For ten or twenty minutes, while he dwelled inside this possibility, it was so real that he felt afterwards the unfinished gesture in his muscles, his clenched jaw; he had meant to walk over to the information desk, ask about last-minute tickets, find out where he could go, get out his card from his wallet, pay. He would have to take the van keys back to Marek. It was a door that stood open, through which he could walk lightly, carrying nothing. This was the sort of thing he used to do; something unfinished in him, which had been set aside and forgotten, stepped up to the adventure with fast-beating heart. He imagined himself walking out from a room somewhere else, in a few hours, into a different light: to buy clothes, toothbrush, razor, which he would not know the names for. He would find a bar to eat in, or buy food on the street. The place might be dirty and poor, it might have stone ramparts where the population strolled to take the air in the evenings, it might overlook the sea, it might not. Paul felt himself at a pivot in his life, swinging dangerously loose: if he moved, he would go over to the information desk and everything would follow on from there. He had only to keep still. If he went, he couldn’t be forgiven, or forgive himself – freedom would carve out an empty space in him for ever. A message drifted through his cells, from his bones, that he must keep still. Eventually Marek came to find him.

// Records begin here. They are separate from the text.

(** * Ghost Rover 3: RTCM relay from the EVK's ZED-F9P to the HC-12 radio

    A shallow embedding of the sketch
    [DougFoster_Ghost_Rover_EVK_RTCM_relay.ino], version 3.0.10:
    the relay [checkRTCMtoRadio], the type extraction
    [rtcm3GetMessageType], the LED switch [updateLED] with the task
    [radioRtcmLEDtask] it resumes, and the console [checkSerialUSB].

    Conventions.
    - A C [char] is an [ascii]: eight bits, unsigned as on the ESP32-C6
      (RISC-V), so that [serialChar == 0xd3] can hold.  [code c] is its
      value as an integer.
    - [uint8_t], [uint16_t] and [size_t] are [Z] with the wrap-around of the
      increment written out.
    - The globals and the [static] locals of the sketch are the fields of
      one record, [State], together with what the three serial links hold and
      the program point ([pc]) at which control stands.
    - Everything the sketch does to the outside is appended to [trace], in
      program order. *)

From Stdlib Require Import ZArith Lia List Ascii String Bool.
From stdpp Require Import base list.
Import ListNotations.

Local Open Scope Z_scope.

(** ** Characters and constants *)

Definition code (c : ascii) : Z := Z.of_N (N_of_ascii c).

Definition NUL : ascii := "000"%char.
Definition LF : ascii := "010"%char.
Definition CR : ascii := "013"%char.
(** [0xd3], the RTCM3 preamble. *)
Definition xD3 : ascii := "211"%char.
Definition EXIT_TEST : ascii := "!"%char.
Definition QUERY : ascii := "?"%char.
(** ** The states a submission goes through *)

(** When validation succeeds and a callback is configured, [handleSubmit]
    writes four states: the attempt, the validation result, then a state
    with [isSubmitting = true] and no [submitError], written before the
    callback is invoked, and last the settled state, which has no field
    errors, [isValid = true] and the values and [touched] object of the
    second state. *)
Theorem handleSubmit_states_in_flight
    (schema : option ZodSchema) (callback : SubmitCallback)
    (rendered : FormState) (w : World) (r : ValidationResult) :
  validateWithSchema schema (values rendered) = Normal r →
  vr_isValid r = true →
  let w' := exec (handleSubmit schema (Some callback) rendered) w in
  let s3 := begin_submitting (store_validation r (mark_attempt (form w))) in
  written w'
  = (written w ++ [mark_attempt (form w);
                   store_validation r (mark_attempt (form w));
                   s3; form w'])%list
  ∧ isSubmitting s3 = true
  ∧ submitError s3 = None
  ∧ errors (form w') = ∅
  ∧ isValid (form w') = true
  ∧ values (form w') = values (form w)
  ∧ touched (form w') = touched (mark_attempt (form w)).
Proof.
  intros Hr Hvalid w' s3.
  destruct (validateWithSchema_verdict schema (values rendered))
    as (r' & Hr' & _ & Hempty).
  rewrite Hr in Hr'. injection Hr' as <-. specialize (Hempty Hvalid).
  pose proof (handleSubmit_run schema (Some callback) rendered w r Hr) as Hrun.
  rewrite Hvalid in Hrun. cbn zeta in Hrun.
  subst w' s3. unfold exec. rewrite Hrun. clear Hrun.
  destruct (callback (values rendered)) as [[]|error]; cbn; by rewrite Hempty, Hvalid.
Qed.

Lemma handleSubmit_states_in_flight_witness :
  let fresh : FormState :=
    useState_initial {[ "password" := JString "Password123" ]} in
  let w := mkWorld fresh [] [] in
  let w' := exec (handleSubmit (Some Examples.password_schema)
                    (Some Examples.succeeding_submit) fresh) w in
  length (written w') = 4%nat ∧ isValid (form w') = true.
Proof.
  intros fresh w w'.
  destruct (handleSubmit_states_in_flight (Some Examples.password_schema)
              Examples.succeeding_submit fresh w (mkValidation true ∅))
    as (Hw & _ & _ & _ & Hv & _).
  - vm_compute. reflexivity.
  - reflexivity.
  - split; [|exact Hv]. unfold w'. rewrite Hw. reflexivity.
Defined.
(** ** NULL keys in the chat store *)

(** X23. In the bugle query a NULL [sender_id] is in no subselect, and a
    participant whose [contact_id] is NULL is not selected by
    [contact_id=-1]: a message with a NULL sender, or whose sender is only
    such a participant, gives a record with direction [received]. *)
Theorem chat_null_keys_are_received (E : Externals) (t : Sql.bugle_tables)
    (m : Sql.message_row) (p : Sql.part_row) (ppl : Sql.participant_row)
    (record : sms_record) :
  Sql.m_sender_id m = None \/
  Forall (fun r => Sql.ppl_contact_id r = None) (Sql.participants t) ->
  SMS.normalize_row E query_columns (Sql.bugle_select t m p ppl) = Ok record ->
  Sql.sender_in_subselect t m = false /\
  dict_get record "incoming" = Some (PInt 1) /\
  dict_get record "direction" = Some (PStr "received").
Proof.
  intros Hnull Hrow.
  assert (Hout : Sql.sender_in_subselect t m = false).
  { unfold Sql.sender_in_subselect. destruct Hnull as [Hsender|Hcontacts].
    - rewrite Hsender. unfold Sql.isin.
      now destruct (Sql.contact_minus_one t).
    - assert (Hempty : Sql.contact_minus_one t = []).
      { unfold Sql.contact_minus_one.
        induction Hcontacts as [|r rs Hr _ IH]; simpl; auto.
        now rewrite Hr. }
      now rewrite Hempty. }
  split; auto.
  rewrite normalize_bugle_row, Hout in Hrow.
  destruct (convert_timestamp_to_iso E (Sql.p_timestamp p)); simpl in Hrow;
    [|discriminate].
  injection Hrow as <-. split; reflexivity.
Qed.

Lemma chat_null_keys_are_received_witness :
  (Sql.m_sender_id (Sql.mkMessage (Some 100) (Some 10) None) = None \/
   Forall (fun r => Sql.ppl_contact_id r = None)
     (Sql.participants Fixtures.chat)) /\
  Sql.sender_in_subselect Fixtures.chat
    (Sql.mkMessage (Some 100) (Some 10) None) = false.
Proof.
  assert (Hnull : Sql.m_sender_id (Sql.mkMessage (Some 100) (Some 10) None) = None \/
                  Forall (fun r => Sql.ppl_contact_id r = None)
                    (Sql.participants Fixtures.chat)) by (left; reflexivity).
  split; [exact Hnull|].
  exact (proj1 (chat_null_keys_are_received Fixtures.chat_device Fixtures.chat
                  (Sql.mkMessage (Some 100) (Some 10) None) Fixtures.chat_part
                  Fixtures.chat_peer _ Hnull eq_refl)).
Defined.

(** ** The magic header *)

Lemma startswith_prefix (s p : bytes) :
  startswith s p = true <-> exists rest, s = p ++ rest.
Proof.
  revert s. induction p as [|x p IH]; intros s; simpl.
  - split; [intros _; now exists s|intros _; now destruct s].
  - destruct s as [|y s]; simpl.
    + split; [discriminate|]. intros (rest & H). discriminate.
    + rewrite andb_true_iff, IH. unfold byte_eqb. split.
      * intros (Hx & rest & ->). apply Byte.byte_dec_bl in Hx as ->. eauto.
      * intros (rest & H). injection H as -> ->.
        split; [now apply Byte.byte_dec_lb|eauto].
Qed.

(** The archive decoder, when it returns, has logged its closing line
    last. *)
Lemma archive_decoded_last_event (E : Externals) (tar_data : bytes) (st : state) :
  value (SMS._extract_sms_from_backup_tar E tar_data st) = Ok tt ->
  exists evs,
    emitted (SMS._extract_sms_from_backup_tar E tar_data st) =
    evs ++ [rows_extracted].
Proof.
  unfold SMS._extract_sms_from_backup_tar.
  destruct (tarfile_open E tar_data) as [members|e];
    [rewrite lift_ok_bind | rewrite lift_raise_bind; discriminate].
  unfold bind.
  destruct (value (for_each members (SMS.parse_backup_member E) st));
    cbn [value emitted]; [|discriminate].
  intros _. eexists. reflexivity.
Qed.

(** X24. The backup extraction reports "no valid backup data" and returns
    normally, the state as it was, exactly for the streams that do not
    begin with the fourteen bytes [ANDROID BACKUP]; the empty stream is
    one of them. *)
Theorem stream_without_magic_is_reported (E : Externals) (st : state)
    (text : string) (stream : bytes) :
  _adb_command E SMS.backup_command = Ok text ->
  b64decode E text = Ok stream ->
  (SMS._extract_sms_adb E st =
   mkOutcome st [backup_prompt; EvShell SMS.backup_command; no_valid_backup]
     (Ok tt) <->
   ~ exists rest, stream = b "ANDROID BACKUP" ++ rest).
Proof.
  intros Hshell Hb64.
  rewrite <- startswith_prefix.
  destruct (startswith stream (b "ANDROID BACKUP")) eqn:Hmagic.
  - split; [|intros H; now destruct H].
    intros Hout _.
    assert (Hevents : In no_valid_backup (emitted (SMS._extract_sms_adb E st)))
      by (rewrite Hout; simpl; auto).
    revert Hevents. unfold SMS._extract_sms_adb, log.
    rewrite emit_bind, emit_bind, Hshell, lift_ok_bind, Hb64, lift_ok_bind, Hmagic.
    cbn [negb emitted].
    destruct (bytes_split stream x0a 4) as [|f1 [|f2 [|f3 [|f4 [|f5 [|f6 fs]]]]]]
      eqn:Hsplit;
      try (simpl; intros [H|[H|[]]]; discriminate).
    destruct (SMS.encrypted_or_compressed f4 f3) as [[|]|e] eqn:Hcheck.
    + rewrite lift_ok_bind. simpl. intros [H|[H|[H|[]]]]; discriminate.
    + rewrite lift_ok_bind. intros _.
      assert (Hsame : SMS._extract_sms_adb E st =
                      prepend [backup_prompt; EvShell SMS.backup_command]
                        (SMS._extract_sms_from_backup_tar E f5 st)).
      { rewrite (_extract_sms_adb_five_fields E st text stream f1 f2 f3 f4 f5
                   Hshell Hb64 Hmagic Hsplit).
        now rewrite Hcheck. }
      rewrite Hsame in Hout. unfold prepend in Hout.
      injection Hout as _ Hevents Hvalue.
      destruct (archive_decoded_last_event E f5 st Hvalue) as (evs & Hlast).
      rewrite Hlast in Hevents.
      destruct evs as [|ev [|ev' evs]]; simpl in Hevents; discriminate.
    + rewrite lift_raise_bind. simpl. intros [H|[H|[]]]; discriminate.
  - split; [intros _; discriminate|]. intros _.
    apply (_extract_sms_adb_bad_magic E st text stream Hshell Hb64 Hmagic).
Qed.
(** Calls that leave the worker, each with what came back. *)
Inductive Effect : Type :=
  | ConsoleLog (msg : string)
  | ConsoleError (label : string) (error : Thrown)
  | Digest (algorithm : string) (data : list byte) (res : Outcome (list byte))
  | KvGet (key : string) (res : Outcome JsVal)
  | KvPut (key value : string) (expirationTtl : Z) (res : Outcome unit)
  | AiRun (model content : string) (res : Outcome JsVal)
  | Fetch (url : JsVal) (req : Request) (res : Outcome Response).

(** A computation of the worker: from a state of the outside world to a
    completion, the next state and the calls made, oldest first. *)
Definition M (Σ A : Type) : Type := Σ -> Outcome A * Σ * list Effect.

Section Monad.
Context {Σ : Type}.

Definition ret {A} (a : A) : M Σ A := fun σ => (Returns a, σ, []).

Definition bind {A B} (m : M Σ A) (f : A -> M Σ B) : M Σ B :=
  fun σ =>
    match m σ with
    | (Returns a, σ1, t1) => let '(r, σ2, t2) := f a σ1 in (r, σ2, t1 ++ t2)
    | (Throws e, σ1, t1) => (Throws e, σ1, t1)
    end.

(** [throw e]. *)
Definition throw {A} (e : Thrown) : M Σ A := fun σ => (Throws e, σ, []).

(** A pure evaluation that may throw. *)
Definition lift {A} (o : Outcome A) : M Σ A := fun σ => (o, σ, []).

(** [try { body } catch (error) { handler }]. *)
Definition try_catch {A} (body : M Σ A) (handler : Thrown -> M Σ A) : M Σ A :=
  fun σ =>
    match body σ with
    | (Returns a, σ1, t1) => (Returns a, σ1, t1)
    | (Throws e, σ1, t1) => let '(r, σ2, t2) := handler e σ1 in (r, σ2, t1 ++ t2)
    end.

(** One call to the outside world, recorded with its answer. *)
Definition call {A} (h : Σ -> Outcome A * Σ) (record : Outcome A -> Effect) : M Σ A :=
  fun σ => let '(r, σ1) := h σ in (r, σ1, [record r]).

Definition emit (e : Effect) : M Σ unit := fun σ => (Returns tt, σ, [e]).

End Monad.

#[global] Instance M_ret Σ : MRet (M Σ) := fun A a => ret a.
#[global] Instance M_bind Σ : MBind (M Σ) := fun A B f m => bind m f.

(** The bindings of the worker ([env]). *)
Record Env (Σ : Type) : Type := {
  ERROR_DEDUP_KV_get : string -> Σ -> Outcome JsVal * Σ;
  ERROR_DEDUP_KV_put : string -> string -> Z -> Σ -> Outcome unit * Σ;
  AI_run : string -> string -> Σ -> Outcome JsVal * Σ;
  SLACK_WEBHOOK_URL : JsVal
}.
Arguments ERROR_DEDUP_KV_get {Σ}.
Arguments ERROR_DEDUP_KV_put {Σ}.
Arguments AI_run {Σ}.
Arguments SLACK_WEBHOOK_URL {Σ}.

(** The globals of the runtime the worker calls. SHA-256 is a function of
    the message; a digest that rejects is a [Throws]. *)
Record Platform (Σ : Type) : Type := {
  Date_parse : string -> TimeValue;
  subtle_digest : string -> list byte -> Outcome (list byte);
  fetch : JsVal -> Request -> Σ -> Outcome Response * Σ
}.
Arguments Date_parse {Σ}.
Arguments subtle_digest {Σ}.
Arguments fetch {Σ}.

End Eff.

Import Eff.

(* ===================================================================== *)
(** ** The worker *)
(* ===================================================================== *)

Module Worker.

(** Don't send duplicate errors within this window (one hour). *)
Definition ERROR_WINDOW : Z := 60 * 60.

(** [/^favicon\.[^/]+$/], [/^robots\.txt$/], [/^apple-[^/]+\.png$/]. *)
Definition IGNORE_PATTERNS : list Regex :=
  [ [Bol] ++ lits "favicon" ++ [One (Lit "."); Plus (NotChar "/"); Eol];
    [Bol] ++ lits "robots" ++ [One (Lit ".")] ++ lits "txt" ++ [Eol];
    [Bol] ++ lits "apple-" ++ [Plus (NotChar "/"); One (Lit ".")] ++ lits "png" ++ [Eol] ]%char.

(** The object [extractContext] builds. *)
Record Context : Type := {
  timestamp : string;
  scriptName : JsVal;
  url : JsVal;
  method : JsVal;
  logs : string;
  exceptions : string
}.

Pia’s ankles swelled and the doctor told her she had to rest, take time off from work. She wasn’t sleeping well at night. Marek was solicitous, sat with her big white feet in his lap, massaging them. When Paul vacated the sofa in the mornings she settled herself there and switched on the television. Sometimes she didn’t even wait for him to clear away the bedding, didn’t bother to pull up the blinds. Listlessly uncomfortable, she kept shifting position. She made her face up by the artificial light.
– Won’t you let me read to you? Paul asked one day not long after the Heathrow trip, when Marek hadn’t needed him, he was doing business somewhere else in the city. At a loose end, Paul had even thought of going to the library and starting some work. He couldn’t bear the idea of Pia filling her head with the kind of drivel they put on television in the daytime. If he bought
Great Expectations
or
Emma
, perhaps he could abridge as he read, if he saw she was getting bored.